By the way, the issue above was the one most prized in my collection. I have a letter published inside. I was 14. Ironically I now relate to it even more, but in a completely different way — most nights, I am The Winky Man, wandering around my bedroom creating chaos in my sleep.

Great writing lives on

Thursday, February 21st, 2008

I just got in from the memorial service for my writing teacher, Bill Idelson, whom I talked about here. The service was held at the Writer’s Guild Theatre, and let me say that even in death Bill continues to be a great teacher. Here’s advice we all should heed in thinking about the service we would want:

  1. Get Carl Reiner to emcee. (You may recall that Bill wrote for “The Dick van Dyke Show” and played a recurring role. Hence the connection to Carl Reiner.) Mr. Reiner is warm, humane, slyly funny and wonderfully off-the-cuff. He didn’t miss one opportunity. Perhaps my favorite bit was the suggestion of specific edits after viewing the tribute film.
  2. In every photo of you, make it look like you were having the time of your life. Apparently, every day was the time of Bill’s life.
  3. Pose an attractive spouse with you in those photos, and enjoy her company in every shot.
  4. Surround yourself with interesting and amusing people like Norman Corwin and Ray Bradbury and various successful former students and performers like Ann Guilbert who will show up and tell funny stories about you.
  5. Turn out to have been a World War II flying ace, someone determined to fight even though the Navy has given you a p.r. job so you can keep working as an actor.

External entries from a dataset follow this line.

(** The bytes of a property: written in place, nothing else touched. *)
Lemma write_prop_ok b pos key prop : 0 <= pos -> key_ok key ->
  p_placeholder prop = false -> p_len prop = zlen (p_data prop) -> 0 <= p_len prop < 2 ^ 31 ->
  let len := 32 + 4 + ROUND_UP (p_len prop) 4 in
  pos + len <= zlen b ->
  exists b', (st ← put (b, pos) (strncpy 32 key);
              st ← put st (le_split 4 (p_len prop));
              st ← (if nonzero (p_len prop) then put_padded st (p_data prop) else mret st);
              mret (true, st)) = Done (true, (b', pos + len)) /\ length b' = length b /\
    (forall lo hi, hi <= pos \/ pos + len <= lo -> agree b b' lo hi) /\
    (forall b'', agree b' b'' pos (pos + len) ->
       apple_dt_deserialise_prop b'' pos = Done (key, prop, pos + len)).
Proof.
  intros Hpos Hk Hph Hl Hn len Hfit. pose proof (round_up_ok _ Hn) as Hru.
  destruct (strncpy_key key Hk) as (k & _ & Hk2).
  assert (zlen (strncpy 32 key) = 32) as Hz by (unfold zlen; by rewrite Hk2).
  assert (zlen (le_split 4 (p_len prop)) = 4) as Hz4 by (unfold zlen; by rewrite length_le_split).
  destruct (put_ok b pos (strncpy 32 key)) as (b1 & -> & Hl1 & Hs1 & Ha1); [lia..|]. run.
  rewrite Hz in *.
  destruct (put_ok b1 (pos + 32) (le_split 4 (p_len prop))) as (b2 & -> & Hl2 & Hs2 & Ha2);
    [lia|unfold zlen in *; lia|]. run. rewrite Hz4 in *.
  assert (exists b3, (if nonzero (p_len prop) then put_padded (b2, pos + 32 + 4) (p_data prop)
      else mret (b2, pos + 32 + 4)) = Done (b3, pos + len) /\ length b3 = length b2 /\
    (p_len prop <> 0 -> slice b3 (pos + 36) (p_len prop) = Done (p_data prop)) /\
    (forall lo hi, hi <= pos + 36 \/ pos + len <= lo -> agree b2 b3 lo hi))
    as (b3 & -> & Hl3 & Hs3 & Ha3).
  { destruct (nonzero (p_len prop)) eqn:E.
    - destruct (put_padded_ok b2 (pos + 36) (p_data prop)) as (b3 & Hp & Hl3 & Hs3 & Ha3);
        [lia|unfold zlen in *; lia|].
      replace (pos + 32 + 4) with (pos + 36) by lia. rewrite Hp. exists b3.
      rewrite <- Hl in *. split; [do 2 f_equal; lia|]. split; [done|]. split; [done|].
      intros lo hi Hr. apply Ha3. lia.
    - assert (p_len prop = 0) as H0.
      { destruct (Z.eq_dec (p_len prop) 0) as [|Hne]; [done|]. apply nonzero_iff in Hne. congruence. }
      exists b2. split; [unfold len; rewrite H0; change (ROUND_UP 0 4) with 0;
        unfold mret, outcome_ret; do 2 f_equal; lia|]. split; [done|]. split; [lia|done]. }
  run. exists b3. split; [done|]. split; [congruence|]. split.
  - intros lo hi Hr. eapply agree_trans; [apply Ha1; lia|].
    eapply agree_trans; [apply Ha2; lia|]. apply Ha3. lia.
  - intros b'' Hag.
    assert (forall off n, pos <= off -> 0 <= n -> off + n <= pos + len ->
      slice b'' off n = slice b3 off n) as Hread.
    { intros off n ???. symmetry. apply (slice_agree _ _ pos (pos + len)); [done|lia|lia]. }
    apply deserialise_prop_ok; try done.
    + rewrite Hread by lia. rewrite <- Hs1. symmetry.
      apply (slice_agree _ _ pos (pos + 32)); [|lia|lia].
      eapply agree_trans; [apply Ha2; lia|apply Ha3; lia].
    + rewrite Hread by lia. rewrite <- Hs2. symmetry.
      apply (slice_agree _ _ (pos + 32) (pos + 36)); [|lia|lia]. apply Ha3. lia.
    + intros Hne. rewrite Hread by lia. by apply Hs3.
Qed.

Pay for private flying lessons yourself so they can’t deny you. Then fly night fighter missions over Japan and get awarded the Distinguished Flying Cross and four Air Medals. Then don’t tell people, so that even longtime friends learn this only from reading your obit.
  6. If you’re going to have children, do a good job with them so that they say things like “I won the Dad lottery,” a claim that will be supported by all the photos and the video.

In summation: great service, impressive life.

It was a pleasure watching clips from “The Andy Griffith Show,” which Bill also wrote for, with a large audience. It’s easy to forget just how wonderful Don Knotts was — as well as the material he had to work with. Much was made of Bill’s writing advice to students over the years. Last night in class I was talking about “verisimilitude” — a word that puzzled my students and that Bill would have winced at — but really I was echoing Bill said: “Keep it real.” (Or, more literally, “make a simulation of the truth.”) One of his other bits of advice repeated tonight was this: Never mortgage your story for a joke. The story is more important, and the joke won’t be that funny. That’s exactly right. If you want more of this, you might click here and order Bill’s book — the core of his workshop, captured on paper.

How playwrights watch plays

Wednesday, February 20th, 2008

There’s great wisdom in this piece by Marsha Norman (writer of “‘night, Mother,” which, coincidentally, I’m teaching from tonight). I especially like Ms. Norman’s insight that smart playwrights are smarter than critics about where fault lies. I still read the critics — sometimes — but no, I don’t heed them, not really. Playwrights can often hear the play that poor direction has muffled, but critics, who often have limited working knowledge of the theatre, can’t knowledgeably separate these creative roles.

Thanks to EM Lewis for bringing this piece to my attention.

Pictures worth thousands of words

Saturday, February 16th, 2008

awe.jpg

My friends Doug and Stephanie Hackney are on a permanent tour of the world. Lucky for them and us, the world is a large place. That way they get to upload awe-inspiring photos like these. Click here to see their photos from the furthest tip of the world and to read Doug’s simple, striking, declarative narrative. Favorite line: “But as the mountains shook off their cloak of nighttime clouds, the day looked more promising.” That approaches Hemingway.

Translating Obama

Friday, February 15th, 2008

A professor of rhetoric digs at the meaning beneath Obamalingua.